到着したのは客用の一室。そこに私と祟り神が入り、とりあえず用意されていた座布団の上に座る。
「……で、どの異変について聞きたいんだい?」
「貴女方がこの幻想郷に来て真っ先に起こしたものについて、ですね。博麗神社の信仰を奪おうとした、と聞いていますが」
「大体合ってるね。あの時はまあ結構火急の事態でさ。早急にある程度の知名度が欲しかったのよ。だからとりあえず異変を起こして、一番危ない時期だけは脱したってわけ」
「流石は祟り神。本心を呪詛に紛れ込ませて見えにくくするとは。なかなかいい手だと思いますよ」
私の言葉にも祟り神の笑顔は変わらない。ただ、何も変わらない笑みのままに呪詛だけが沸き上がっていた。

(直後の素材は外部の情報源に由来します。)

(** * A CRUD data service and its single-page client

    A shallow embedding of the Express data service ([BACKEND/src/index.js]),
    of the fetch wrapper ([FRONTEND/src/config/api.js]) and of the React
    component ([FRONTEND/src/App.jsx]), with the request/response contract
    between them stated and proved.

    Layout: JavaScript values and strings; the hosted table; the route
    handlers as programs that may await one database call; the client's
    handlers as programs over setter calls and HTTP requests; interpreters;
    and then the properties. *)

From stdpp Require Import base option list gmap fin_maps strings sorting pretty.
From Stdlib Require Import Ascii ZArith Lia.

Local Open Scope Z_scope.


(** ** JavaScript values *)

Module Js.

(** The values a JSON request body can give to a property.  [JObject]
    stands for any array or object: only its truthiness is used.  Numbers
    are the integer-valued ones. *)
Inductive Value : Type :=
| JUndefined
| JNull
| JBool (b : bool)
| JNum (n : Z)
| JStr (s : string)
| JObject.

#[global] Instance Value_eq_dec : EqDecision Value.
Proof. solve_decision. Defined.

(** ToBoolean: [undefined], [null], [false], [0] and the empty string are
    falsy, everything else is truthy. *)
Definition truthy (v : Value) : bool :=
  match v with
  | JUndefined | JNull => false
  | JBool b => b
  | JNum n => negb (n =? 0)
  | JStr s => negb (String.eqb s "")
  | JObject => true
  end.

(** An [Error] object; only its [message] is ever read. *)
Record Error : Type := mkError { message : string }.

(** WhiteSpace and LineTerminator code units (those below 256): TAB, LF,
    VT, FF, CR, SP and NBSP.  A character of a [string] is read as one
    code unit. *)
Definition is_white_space (a : ascii) : bool :=
  let n := N_of_ascii a in
  ((9 <=? n) && (n <=? 13) || (n =? 32) || (n =? 160))%N.

Fixpoint trimStart (s : string) : string :=
  match s with
  | EmptyString => EmptyString
  | String a s' => if is_white_space a then trimStart s' else s
  end.

Definition trimEnd (s : string) : string :=
  String.rev (trimStart (String.rev s)).

(** [String.prototype.trim] *)
Definition trim (s : string) : string := trimEnd (trimStart s).

(** Truthiness of a string, as in [if (!s.trim())]. *)
Definition nonempty (s : string) : bool := negb (String.eqb s "").

End Js.

Import Js.

(** ** The hosted table *)

Module Db.

(** One row of table [data] as the API returns it. *)
Record Row : Type := mkRow {
  row_id : Z;
  row_name : string;
  row_created_at : Z
}.

#[global] Instance Row_eq_dec : EqDecision Row.
Proof. solve_decision. Defined.

(** The statements the service sends, one constructor per call chain of
    the client library:
    - [from("data").select("count", {count: "exact", head: true})]
    - [from("data").select("*").order(col, {ascending})]
    - [from("data").insert([{name}]).select()]
    - [from("data").update({name}).eq("id", id).select()]
    - [from("data").delete().eq("id", id)] *)
Inductive Column : Type := ColId | ColName | ColCreatedAt.

Inductive Query : Type :=
| SelectCount
| SelectAllOrder (col : Column) (ascending : bool)
| InsertSelect (name : Value)
| UpdateEqSelect (name : Value) (id : Z)
| DeleteEq (id : Z).

(** What an awaited call resolves to: [{data, error}], where [data] is
    [null] or an array of rows and [error] is [null] or an error. *)
Record Result : Type := mkResult {
  data : option (list Row);
  error : option Error
}.

(** An awaited call either resolves or rejects. *)
Inductive Reply : Type :=
| Resolved (r : Result)
| Rejected (e : Error).

(** Modelled from the spec: the stored collection, which lives in the
    hosted database and not in this repository.  A record has a
    server-assigned unique [id], a [name] (text) and a server-assigned
    [created_at] that is written at insertion only; [rows] maps each id
    to the other two fields, [next_id] is the id sequence. *)
Record Database : Type := mkDatabase {
  rows : gmap Z (string * Z);
  next_id : Z
}.

Definition empty : Database := {| rows := ∅; next_id := 1 |}.

(** What the environment contributes to one call: whether the database is
    reachable and sound, and its clock.  A call that fails resolves with
    [error] set ([Fails]) or rejects ([Crashes]); whether the statement had
    taken effect before the failure was reported is the environment's to
    say ([committed]). *)
Inductive Fault : Type :=
| Healthy
| Fails (msg : string) (committed : bool)
| Crashes (msg : string) (committed : bool).

Record Oracle : Type := mkOracle {
  fault : Fault;
  now : Z
}.

Definition to_row (kv : Z * (string * Z)) : Row :=
  {| row_id := kv.1; row_name := kv.2.1; row_created_at := kv.2.2 |}.

Definition key_of (c : Column) (r : Row) : Z + string :=
  match c with
  | ColId => inl (row_id r)
  | ColName => inr (row_name r)
  | ColCreatedAt => inl (row_created_at r)
  end.

Definition key_le (a b : Z + string) : Prop :=
  match a, b with
  | inl x, inl y => x ≤ y
  | inr x, inr y => String.le x y
  | inl _, inr _ => True
  | inr _, inl _ => False
  end.

(** The order requested by [.order(col, {ascending})]. *)
Definition row_le (c : Column) (ascending : bool) (r1 r2 : Row) : Prop :=
  if ascending then key_le (key_of c r1) (key_of c r2)
  else key_le (key_of c r2) (key_of c r1).

#[global] Instance key_le_dec : RelDecision key_le.
Proof. intros [x|x] [y|y]; simpl; apply _. Defined.

#[global] Instance row_le_dec c asc : RelDecision (row_le c asc).
Proof. intros r1 r2. unfold row_le. destruct asc; apply _. Defined.

Definition all_rows (db : Database) : list Row :=
  to_row <$> map_to_list (rows db).

(** Modelled from the spec: [name] is a text column.  The text a JSON value
    takes in it; [None] when the column refuses the value. *)
Definition column_text (v : Value) : option string :=
  match v with
  | JStr s => Some s
  | JNum n => Some (pretty n)
  | JBool true => Some "true"
  | JBool false => Some "false"
  | JUndefined | JNull | JObject => None
  end.

Definition ok_rows (l : list Row) : Result :=
  {| data := Some l; error := None |}.
Definition ok_null : Result := {| data := None; error := None |}.
Definition failed (msg : string) : Result :=
  {| data := None; error := Some (mkError msg) |}.

(** Modelled from the spec: what the hosted database does with a statement
    when it is sound.  A select returns the rows in the order asked for; an
    insert takes the next id of the sequence and the database's time [t];
    an update writes [name] only, on the row of that id if there is one; a
    delete removes the row of that id if there is one. *)
Definition run_query (q : Query) (t : Z) (db : Database) : Result * Database :=
  match q with
  | SelectCount => (ok_null, db)
  | SelectAllOrder c asc => (ok_rows (merge_sort (row_le c asc) (all_rows db)), db)
  | InsertSelect v =>
      let id := next_id db in
      let seq := {| rows := rows db; next_id := id + 1 |} in
      match column_text v, rows db !! id with
      | Some s, None =>
          (ok_rows [mkRow id s t],
           {| rows := <[id := (s, t)]> (rows db); next_id := id + 1 |})
      | Some _, Some _ =>
          (failed "duplicate key value violates unique constraint", seq)
      | None, _ => (failed "invalid input value for column name", db)
      end
  | UpdateEqSelect v id =>
      match column_text v with
      | Some s =>
          match rows db !! id with
          | Some (_, created) =>
              (ok_rows [mkRow id s created],
               {| rows := <[id := (s, created)]> (rows db); next_id := next_id db |})
          | None => (ok_rows [], db)
          end
      | None => (failed "invalid input value for column name", db)
      end
  | DeleteEq id =>
      (ok_null, {| rows := delete id (rows db); next_id := next_id db |})
  end.

(** The table after a call that failed: with the statement's effect when
    it had been committed, as it was otherwise. *)
Definition after_failure (committed : bool) (q : Query) (o : Oracle) (db : Database)
  : Database :=
  if committed then (run_query q (now o) db).2 else db.

(** One awaited call, under the environment's [Oracle]: the statement is
    run, or the call resolves with an error, or it rejects. *)
Definition exec (q : Query) (o : Oracle) (db : Database) : Reply * Database :=
  match fault o with
  | Healthy => let '(r, db') := run_query q (now o) db in (Resolved r, db')
  | Fails msg committed => (Resolved (failed msg), after_failure committed q o db)
  | Crashes msg committed => (Rejected (mkError msg), after_failure committed q o db)
  end.

End Db.

Import Db.

(** ** Programs with effects

    Asynchronous functions are written as trees: a program returns, throws,
    or performs an effect of signature [E] and continues with its answer.
    Every [await] is an effect node. *)

Module Prog.

Inductive t (E : Type → Type) (A : Type) : Type :=
| Ret (a : A)
| Throw (e : Error)
| Vis {X : Type} (ev : E X) (k : X → t E A).

Arguments Ret {E A} a.
Arguments Throw {E A} e.
Arguments Vis {E A X} ev k.

Fixpoint bind {E A B} (p : t E A) (f : A → t E B) : t E B :=
  match p with
  | Ret a => f a
  | Throw e => Throw e
  | Vis ev k => Vis ev (λ x, bind (k x) f)
  end.

(** [try { p } catch (err) { h err }] *)
Fixpoint catch {E A} (p : t E A) (h : Error → t E A) : t E A :=
  match p with
  | Ret a => Ret a
  | Throw e => h e
  | Vis ev k => Vis ev (λ x, catch (k x) h)
  end.

(** [try { p } finally { f }]: [f] runs on both exits and the exit of
    [p] is kept. *)
Fixpoint finally {E A} (p : t E A) (f : t E unit) : t E A :=
  match p with
  | Ret a => bind f (λ _, Ret a)
  | Throw e => bind f (λ _, Throw e)
  | Vis ev k => Vis ev (λ x, finally (k x) f)
  end.

Definition trigger {E X} (ev : E X) : t E X := Vis ev Ret.

(** How a run of a program ends. *)
Inductive Outcome (A : Type) : Type :=
| Returned (a : A)
| Threw (e : Error).
Arguments Returned {A} a.
Arguments Threw {A} e.

End Prog.

Import Prog.

#[global] Instance prog_ret E : MRet (Prog.t E) := λ A a, Ret a.
#[global] Instance prog_bind E : MBind (Prog.t E) := λ A B f p, Prog.bind p f.

(** ** Requests

    A path is kept as the route it spells: ["/"], ["/api/health"],
    ["/api/data"] and ["/api/data/" + id]. *)

Module Http.

Inductive Method : Type := GET | POST | PUT | DELETE.

Inductive Endpoint : Type :=
| Root
| ApiHealth
| ApiData
| ApiDataId (id : Z).

#[global] Instance Method_eq_dec : EqDecision Method.
Proof. solve_decision. Defined.
#[global] Instance Endpoint_eq_dec : EqDecision Endpoint.
Proof. solve_decision. Defined.

End Http.

Import Http.

(** ** The data service: [BACKEND/src/index.js] *)

Module Backend.

(** The [data] property of a response body: absent ([undefined]), [null],
    one record or an array of records. *)
Inductive Data : Type :=
| DUndefined
| DNull
| DRow (r : Row)
| DRows (l : list Row).

(** A JSON response body: [{status, message, data}], where properties
    that are [undefined] are absent from the text sent. *)
Record Body : Type := mkBody {
  body_status : string;
  body_message : option string;
  body_data : Data
}.

Record Response : Type := mkResponse {
  code : Z;
  body : Body
}.

(** [req.params.id] and [req.body]; the body is [undefined] ([None]) or
    an object.  The id is the number the path segment spells; only the
    two routes with an [:id] segment read it. *)
Record Request : Type := mkRequest {
  params_id : Z;
  req_body : option (gmap string Value)
}.

(** Effects of a handler: an awaited database call, a console line. *)
Inductive ServerE : Type → Type :=
| Call (q : Query) : ServerE Reply
| Console (label detail : string) : ServerE unit.

Definition handler : Type := Prog.t ServerE Response.

(** [await supabase.from("data")...]: a rejected call throws. *)
Definition await (q : Query) : Prog.t ServerE Result :=
  reply ← trigger (Call q);
  match reply with
  | Resolved r => Ret r
  | Rejected e => Throw e
  end.

Definition console (label detail : string) : Prog.t ServerE unit :=
  trigger (Console label detail).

私も同じように、用意しておいた神格の一部を世界に向けて『想起』する。風を媒介に『大いなる白き沈黙の神』を。大気に存在する水を媒介に『クトゥルーの騎士』を。塵を媒介に『千匹の仔を孕みし森の黒山羊』を。熱を媒介に『星々からの貪食者』を。ほんの欠片だけではあるが、内面に潜む存在を露にする。
……唐突に、私と祟り神は威圧を消し去る。それに一瞬遅れて障子が軽く叩かれ、『しつれいします』と言う声がしてすぐに開かれ、風祝がお茶を持って現れた。
「お茶をお持ちいたしました」
「ありがと、早苗。あと、この話が終わるまで神奈子をここに近づけないでおくれ」
「え?」
「いいから。近づけないでおくれ。知らせるのもだめだよ」
「……はい。諏訪子様の仰せのままに」
そんなやり取りの後に、風祝は出て行った。残されたのは私と祟り神、そして風祝が用意したお茶だけだった。